The red wolf program currently maintains about 100 animals in the wild (80 are radio collared) and about 200 animals in 34 captive facilities. The original mainland release site, Alligator River National Wildlife Refuge, hosts a single large, widely dispersing population of red wolves with neighboring Pocosin Lakes National Wildlife Refuge. The wild and captive operations of red wolf recovery have been working together for many years to better understand the red wolf’s biology, physiology, behavior, genetics and reproduction. Current research conducted at WSC will hopefully determine the effectiveness and feasibility of safe, reversible reproductive inhibitors that can be applicable for both captive and wild wolf populations. The slow, time released implant negates the necessity for invasive surgeries or separation of animals during breeding season. Also of concern is the effect of the implant on the behavior of the animal.
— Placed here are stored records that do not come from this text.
(* ===== verification/CString.v ===== *)
(** * Bytes and strings in memory: kernel/string.c

    Memory is a finite map from addresses to bytes; an address that was never written
    reads as zero, and every theorem quantifies over the whole map.  [char] is unsigned on
    RISC-V.  The loops of kernel/string.c run byte by byte, as in the source. *)

From S2P Require Import Prelude.

Record mem := Mem { bytes_at : gmap Z Z }.

(** One byte load and store. *)
Definition rd (m : mem) (a : Z) : Z := default 0 (bytes_at m !! a).
Definition wr (m : mem) (a v : Z) : mem := Mem (<[a := v]> (bytes_at m)).

(** Little-endian loads and stores of [n] bytes. *)
Fixpoint load_le (n : nat) (m : mem) (a : Z) : Z :=
  match n with
  | O => 0
  | S n' => rd m a + 256 * load_le n' m (a + 1)
  end.
Fixpoint store_le (n : nat) (m : mem) (a v : Z) : mem :=
  match n with
  | O => m
  | S n' => store_le n' (wr m a (v mod 256)) (a + 1) (v / 256)
  end.
Definition load64 (m : mem) (a : Z) : Z := load_le 8 m a.
Definition store64 (m : mem) (a v : Z) : mem := store_le 8 m a v.
Definition load32 (m : mem) (a : Z) : Z := load_le 4 m a.
Definition store32 (m : mem) (a v : Z) : mem := store_le 4 m a v.

(** ** kernel/string.c *)

(** memset: [for(i = 0; i < n; i++) cdst[i] = c]. *)
Fixpoint memset_loop (m : mem) (dst c : Z) (n : nat) : mem :=
  match n with
  | O => m
  | S n' => memset_loop (wr m dst (u8 c)) (dst + 1) c n'
  end.
Definition memset (m : mem) (dst c n : Z) : mem := memset_loop m dst c (Z.to_nat n).

Fixpoint memcmp_loop (m : mem) (s1 s2 : Z) (n : nat) : Z :=
  match n with
  | O => 0
  | S n' => if negb (rd m s1 =? rd m s2) then rd m s1 - rd m s2
            else memcmp_loop m (s1 + 1) (s2 + 1) n'
  end.
Definition memcmp (m : mem) (v1 v2 n : Z) : Z := memcmp_loop m v1 v2 (Z.to_nat n).

(** memmove's two loops: upwards, and downwards for an overlap with [s < d]. *)
Fixpoint move_up (m : mem) (d s : Z) (n : nat) : mem :=
  match n with
  | O => m
  | S n' => move_up (wr m d (rd m s)) (d + 1) (s + 1) n'
  end.
Fixpoint move_down (m : mem) (d s : Z) (n : nat) : mem :=
  match n with
  | O => m
  | S n' => move_down (wr m (d - 1) (rd m (s - 1))) (d - 1) (s - 1) n'
  end.
Definition memmove (m : mem) (dst src n : Z) : mem :=
  if n =? 0 then m
  else if (src <? dst) && (dst <? src + n) then move_down m (dst + n) (src + n) (Z.to_nat n)
  else move_up m dst src (Z.to_nat n).
Definition memcpy (m : mem) (dst src n : Z) : mem := memmove m dst src n.

Fixpoint strncmp_loop (m : mem) (p q : Z) (n : nat) : Z :=
  match n with
  | O => 0
  | S n' => if negb (rd m p =? 0) && (rd m p =? rd m q)
            then strncmp_loop m (p + 1) (q + 1) n'
            else rd m p - rd m q
  end.
Definition strncmp (m : mem) (p q n : Z) : Z := strncmp_loop m p q (Z.to_nat n).

(** [while(n-- > 0) *s++ = 0] *)
Fixpoint zero_fill (m : mem) (s : Z) (n : nat) : mem :=
  match n with
  | O => m
  | S n' => zero_fill (wr m s 0) (s + 1) n'
  end.
Fixpoint strncpy_loop (m : mem) (s t : Z) (n : nat) : mem :=
  match n with
  | O => m
  | S n' => let c := rd m t in
            let m' := wr m s c in
            if c =? 0 then zero_fill m' (s + 1) n'
            else strncpy_loop m' (s + 1) (t + 1) n'
  end.
Definition strncpy (m : mem) (s t n : Z) : mem := strncpy_loop m s t (Z.to_nat n).

(** safestrcpy: at most [n - 1] bytes, then a NUL where the copy stopped. *)
Fixpoint safestrcpy_loop (m : mem) (s t : Z) (n : nat) : mem * Z :=
  match n with
  | O => (m, s)
  | S n' => let c := rd m t in
            let m' := wr m s c in
            if c =? 0 then (m', s + 1) else safestrcpy_loop m' (s + 1) (t + 1) n'
  end.
Definition safestrcpy (m : mem) (s t n : Z) : mem :=
  if n <=? 0 then m
  else let '(m', s') := safestrcpy_loop m s t (Z.to_nat (n - 1)) in wr m' s' 0.

(** strlen looks at [fuel] bytes at most; [None] when none of them is NUL. *)
Fixpoint strlen_loop (fuel : nat) (m : mem) (s n : Z) : option Z :=
  match fuel with
  | O => None
  | S fuel' => if rd m (s + n) =? 0 then Some n else strlen_loop fuel' m s (n + 1)
  end.
Definition strlen (fuel : nat) (m : mem) (s : Z) : option Z := strlen_loop fuel m s 0.

(** ** Lemmas *)

Lemma rd_wr m a v x : rd (wr m a v) x = if decide (a = x) then v else rd m x.
Proof.
  unfold rd, wr. simpl. case_decide as E; [subst; by rewrite lookup_insert_eq|].
  by rewrite lookup_insert_ne.
Qed.
Lemma rd_wr_eq m a v : rd (wr m a v) a = v.
Proof. rewrite rd_wr. by rewrite decide_True. Qed.
Lemma rd_wr_ne m a v x : a <> x -> rd (wr m a v) x = rd m x.
Proof. intros. rewrite rd_wr. by rewrite decide_False. Qed.

(** Case analysis on every byte store in the goal. *)
Ltac rd_cases :=
  repeat (rewrite rd_wr; case_decide; subst; try lia).

(** *** Block operations *)

Lemma rd_memset_loop n : forall m d c x,
  rd (memset_loop m d c n) x = if decide (d <= x < d + Z.of_nat n) then u8 c else rd m x.
Proof.
  induction n as [|n IH]; intros m d c x; simpl memset_loop.
  - by rewrite decide_False by lia.
  - rewrite IH, rd_wr. repeat case_decide; subst; lia || done.
Qed.

Lemma rd_memset m d c n x : 0 <= n ->
  rd (memset m d c n) x = if decide (d <= x < d + n) then u8 c else rd m x.
Proof. intros. unfold memset. rewrite rd_memset_loop. by rewrite Z2Nat.id by done. Qed.

Lemma rd_move_up n : forall m d s x, d <= s \/ s + Z.of_nat n <= d ->
  rd (move_up m d s n) x =
  if decide (d <= x < d + Z.of_nat n) then rd m (s + (x - d)) else rd m x.
Proof.
  induction n as [|n IH]; intros m d s x Hds; simpl move_up.
  - by rewrite decide_False by lia.
  - rewrite IH by lia. repeat case_decide; try lia.
    + rewrite rd_wr_ne by lia. f_equal. lia.
    + replace x with d by lia. rewrite rd_wr_eq. f_equal. lia.
    + rewrite rd_wr_ne by lia. done.
Qed.

Lemma rd_move_down n : forall m d s x, s < d ->
  rd (move_down m d s n) x =
  if decide (d - Z.of_nat n <= x < d) then rd m (s + (x - d)) else rd m x.
Proof.
  induction n as [|n IH]; intros m d s x Hds; simpl move_down.
  - by rewrite decide_False by lia.
  - rewrite IH by lia. repeat case_decide; try lia.
    + rewrite rd_wr_ne by lia. f_equal. lia.
    + replace x with (d - 1) by lia. rewrite rd_wr_eq. f_equal. lia.
    + rewrite rd_wr_ne by lia. done.
Qed.

(** What memmove leaves in each byte, for any two ranges, overlapping or not. *)
Lemma rd_memmove m d s n x : 0 <= n ->
  rd (memmove m d s n) x = if decide (d <= x < d + n) then rd m (s + (x - d)) else rd m x.
Proof.
  intros Hn. unfold memmove. destruct (Z.eqb_spec n 0) as [->|].
  { by rewrite decide_False by lia. }
  destruct (Z.ltb_spec s d), (Z.ltb_spec d (s + n)); simpl.
  1: rewrite rd_move_down by lia.
  2,3,4: rewrite rd_move_up by lia.
  all: rewrite Z2Nat.id by lia; repeat case_decide; try lia; f_equal; lia.
Qed.

(** *** Little-endian words *)

Lemma load_le_ext n : forall m m' a a',
  (forall i, 0 <= i < Z.of_nat n -> rd m (a + i) = rd m' (a' + i)) ->
  load_le n m a = load_le n m' a'.
Proof.
  induction n as [|n IH]; intros m m' a a' H; simpl; [done|]. f_equal.
  - specialize (H 0 ltac:(lia)). by rewrite !Z.add_0_r in H.
  - f_equal. apply IH. intros i Hi. specialize (H (i + 1) ltac:(lia)).
    by replace (a + 1 + i) with (a + (i + 1)) by lia;
       replace (a' + 1 + i) with (a' + (i + 1)) by lia.
Qed.

Lemma rd_store_le_ne n : forall m a v x, ~ (a <= x < a + Z.of_nat n) ->
  rd (store_le n m a v) x = rd m x.
Proof.
  induction n as [|n IH]; intros m a v x Hx; simpl; [done|].
  rewrite IH by lia. apply rd_wr_ne. lia.
Qed.

Lemma load_store_le_eq n : forall m a v,
  load_le n (store_le n m a v) a = v mod 2 ^ (8 * Z.of_nat n).
Proof.
  induction n as [|n IH]; intros m a v; simpl load_le; simpl store_le.
  { by rewrite Z.mod_1_r. }
  rewrite IH, rd_store_le_ne, rd_wr_eq by lia.
  replace (8 * Z.of_nat (S n)) with (8 + 8 * Z.of_nat n) by lia.
  rewrite Z.pow_add_r by lia. change (2 ^ 8) with 256.
  rewrite Z.rem_mul_r by lia. done.
Qed.

Lemma load_store_le_ne n k m a v b :
  b + Z.of_nat k <= a \/ a + Z.of_nat n <= b ->
  load_le k (store_le n m a v) b = load_le k m b.
Proof. intros H. apply load_le_ext. intros i Hi. apply rd_store_le_ne. lia. Qed.

Lemma load_le_zero n : forall m a,
  (forall i, 0 <= i < Z.of_nat n -> rd m (a + i) = 0) -> load_le n m a = 0.
Proof.
  induction n as [|n IH]; intros m a H; simpl; [done|].
  rewrite IH.
  - specialize (H 0 ltac:(lia)). rewrite Z.add_0_r in H. lia.
  - intros i Hi. replace (a + 1 + i) with (a + (i + 1)) by lia. apply H. lia.
Qed.

Lemma load64_store64_eq m a v : 0 <= v < 2 ^ 64 -> load64 (store64 m a v) a = v.
Proof.
  intros. unfold load64, store64. rewrite load_store_le_eq. apply Z.mod_small. lia.
Qed.
Lemma load64_store64_ne m a v b : b + 8 <= a \/ a + 8 <= b ->
  load64 (store64 m a v) b = load64 m b.
Proof. intros. unfold load64, store64. apply load_store_le_ne. lia. Qed.
Lemma rd_store64_ne m a v x : ~ (a <= x < a + 8) -> rd (store64 m a v) x = rd m x.
Proof. intros. unfold store64. apply rd_store_le_ne. lia. Qed.
Lemma load64_ext m m' a :
  (forall x, a <= x < a + 8 -> rd m x = rd m' x) -> load64 m a = load64 m' a.
Proof. intros H. apply load_le_ext. intros i Hi. apply H. lia. Qed.

Lemma load64_zero m a : (forall x, a <= x < a + 8 -> rd m x = 0) -> load64 m a = 0.
Proof. intros H. apply load_le_zero. intros i Hi. apply H. lia. Qed.
Lemma load64_range m a : (forall x, 0 <= rd m x < 256) -> 0 <= load64 m a < 2 ^ 64.
Proof.
  intros H. unfold load64, load_le.
  pose proof (H a). pose proof (H (a + 1)). pose proof (H (a + 1 + 1)).
  pose proof (H (a + 1 + 1 + 1)). pose proof (H (a + 1 + 1 + 1 + 1)).
  pose proof (H (a + 1 + 1 + 1 + 1 + 1)). pose proof (H (a + 1 + 1 + 1 + 1 + 1 + 1)).
  pose proof (H (a + 1 + 1 + 1 + 1 + 1 + 1 + 1)). lia.
Qed.
#[global] Opaque load64 store64 memset memmove.

(** *** Strings *)

Lemma strncmp_loop_eq n : forall m p q,
  strncmp_loop m p q n = 0 <->
  forall i, 0 <= i < Z.of_nat n -> (forall j, 0 <= j < i -> rd m (p + j) <> 0) ->
    rd m (p + i) = rd m (q + i).
Proof.
  induction n as [|n IH]; intros m p q; simpl.
  { split; [lia|done]. }
  destruct (Z.eqb_spec (rd m p) 0) as [Hz|Hz], (Z.eqb_spec (rd m p) (rd m q)) as [He|He];
    simpl.
  - split; [|lia]. intros _ i Hi Hj. destruct (decide (i = 0)) as [->|].
    + by rewrite !Z.add_0_r.
    + exfalso. apply (Hj 0); [lia|]. by rewrite Z.add_0_r.
  - split; [lia|]. intros H. specialize (H 0 ltac:(lia) ltac:(lia)).
    rewrite !Z.add_0_r in H. lia.
  - rewrite IH. split; intros H i Hi Hj.
    + destruct (decide (i = 0)) as [->|]; [by rewrite !Z.add_0_r|].
      specialize (H (i - 1) ltac:(lia)).
      replace (p + 1 + (i - 1)) with (p + i) in H by lia.
      replace (q + 1 + (i - 1)) with (q + i) in H by lia.
      apply H. intros j Hj'. replace (p + 1 + j) with (p + (j + 1)) by lia.
      apply Hj. lia.
    + replace (p + 1 + i) with (p + (i + 1)) by lia.
      replace (q + 1 + i) with (q + (i + 1)) by lia.
      apply H; [lia|]. intros j Hj'. destruct (decide (j = 0)) as [->|].
      * by rewrite Z.add_0_r.
      * replace (p + j) with (p + 1 + (j - 1)) by lia. apply Hj. lia.
  - split; [lia|]. intros H. specialize (H 0 ltac:(lia) ltac:(lia)).
    rewrite !Z.add_0_r in H. lia.
Qed.

(** The copy stops at an address inside the buffer and changes nothing outside it. *)
Lemma safestrcpy_loop_spec n : forall m s t m' s',
  safestrcpy_loop m s t n = (m', s') ->
  s <= s' <= s + Z.of_nat n /\ (forall x, ~ (s <= x < s') -> rd m' x = rd m x) /\
  (s' < s + Z.of_nat n -> s < s' /\ rd m' (s' - 1) = 0).
Proof.
  induction n as [|n IH]; intros m s t m' s' H; simpl in H.
  { simplify_eq. split_and!; [lia|lia|done|lia]. }
  destruct (Z.eqb_spec (rd m t) 0) as [Hz|Hz].
  - simplify_eq. split_and!; [lia|lia|intros; apply rd_wr_ne; lia|].
    intros _. split; [lia|]. replace (s + 1 - 1) with s by lia. by rewrite rd_wr_eq.
  - apply IH in H as (Hs & Hfr & Hz'). split_and!; [lia|lia| |].
    + intros x Hx. rewrite Hfr by lia. apply rd_wr_ne. lia.
    + intros Hlt. destruct Hz' as [? ?]; [lia|]. split; [lia|done].
Qed.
Hormonal fluctuations are seasonal and normal and help mold the dynamic hierarchy within a wolf pack, thus providing the necessary impetus for determining the pack’s “fittest” male and female (i.e. alpha). If a hormonal implant adversely affects these specific hormone fluctuations (which in turn affect dominant behavior) then determination of a pack’s “fittest” animals for reproduction and leadership can be affected in a way that it would not normally have been. Along with practical research there are also physiological studies. Recent genetic studies indicate that the eastern timber wolf and the red wolf may actually be one and the same, only subspecies of one another. This news becomes more of a shock to the scientific community when it is also believed that this “eastern seaboard” wolf species evolved separately from the gray wolf. Further studies will continue to shed light on this subject as it will likely have legal ramifications for the protection of both red and gray wolves.